それは1966年から1989年にかけ、ニコラエ・チャウシェスクによる独裁政権下で起きた悲劇だった。経済成長を目論むチャウシェスクは人口増加を企図して子供を四人以上もうける事を強制する政策を行ったのである。結果、子供を養えない貧困家庭が続出しその子供の多くは国の施設へと預けられることとなった。

劣悪な施設の環境下では子供たちは適切な保育を受けることができなかった。男女問わず髪を丸刈りにされたため個人の区別がつかず、慢性的に虐待され、多くの時間を放置されて過ごした。結果、多くの子供が脳の発達に著しい障害を負ったのである。

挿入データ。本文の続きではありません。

(** Starting a request gives the controller the right command for the right
    sector of the right drive; a write is on the disk. *)
Lemma wp_idestart i s (Q : unit → ist D → Prop) : wants_io (havedisk1 s) (bufs s i) = true →
  (∀ d', working (bufs s i) d' → disk_of d' = (if Bio.b_dirty (bufs s i) then written (bufs s i) (disk_of (dev s)) else disk_of (dev s)) →
     Q tt (put_dev d' s)) →
  wp (idestart (Some i)) Q s.
Proof.
  intros (_ & _ & Hno & _ & Hlen)%wants_io_spec HQ. unfold idestart, bu. wp_steps. set (b := bufs s i) in *.
  rewrite (proj2 (Z.leb_gt _ _)) by lia. change (BSIZE / SECTOR_SIZE) with 1. cbn [Z.ltb]. change (7 <? 1) with false. cbv iota.
  rewrite Z.mul_1_r, i32_small by (unfold FSSIZE in *; lia). apply wp_bind, wp_idewait. intros r d0 [S1 S2 S3 S4] _.
  unfold port, outb. repeat (apply wp_bind, wp_zoom, wp_modify). cbn [dev put_dev].
  change (u8 0) with 0. destruct (control_set d0) as (C1 & C2 & C3 & C4). rewrite S1 in C4.
  change (Z.lor (Z.lor 224 (Z.shiftl (Z.land (Bio.b_dev b) 1) 4)) (Z.land (Z.shiftr (Bio.b_blockno b) 24) 15)) with (head_of (drive b) (Bio.b_blockno b)).
  destruct (address_select (out_byte 0x3f6 0 d0) (drive b) (Bio.b_blockno b) C4 (drive_01 b)) as ((A1 & A2 & A3 & A4) & A5 & A6).
  { unfold FSSIZE in *. lia. }
  set (d1 := out_byte 0x1f6 _ _) in *. change (u8 IDE_CMD_WRITE) with 0x30. change (u8 IDE_CMD_READ) with 0x20.
  unfold working in HQ. destruct (Bio.b_dirty b).
  - apply wp_bind, wp_zoom, wp_modify. cbn [dev put_dev]. apply wp_zoom, wp_outsl. cbn [dev put_dev].
    destruct (command_write d1 A1 A2) as [W1 W2]. rewrite A3, A4 in W1. destruct (data_write _ _ _ (Bio.b_data b) (write_prompt d1 A1 A2) W1 Hlen) as [X1 X2].
    apply HQ; [done|]. rewrite X2, W2, A6, C3, S4. done.
  - apply wp_zoom, wp_modify. cbn [dev put_dev]. destruct (command_read d1 A1 A2) as [W1 W2]. rewrite A3, A4 in W1.
    apply HQ; [done|]. rewrite W2, A6, C3, S4. done.
Qed.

この恐るべき社会実験が脳の発達に関してもたらした知見は、大きい。

「発達した脳はこの世で最も高価なもののひとつだよ。僕たちの世界にはそれは当たり前にあるから、普段意識していないにしてもね。神々がやっていることは結局、それの横取りだ。記憶移植するにしろ、神格に脳を乗っ取らせるにせよ。既に愛情を注がれ、十分に発達させて人格の育った脳に対してしかそれらは行えない。0から培養して構築することは不可能じゃあないが莫大なコストがかかる。だから連中は一億からの人類をさらった。あのアカギツネがアナウサギに対して行ったように」

「……」

「志織は横取りされたものを取り返すつもりだ。うまくいくかどうかは分からないが、僕としては応援はしているよ。彼女の友人のひとりとしてね。君はどうだい」

「私も同じです」

希美の回答に満足したか。マステマは口をつぐむと、観察に専念した。

希美は、自らの取材を続けた。




―――西暦二〇五三年末。遺伝子戦争開戦から三十七年、神々による大規模な反攻作戦が行われる前年の出来事。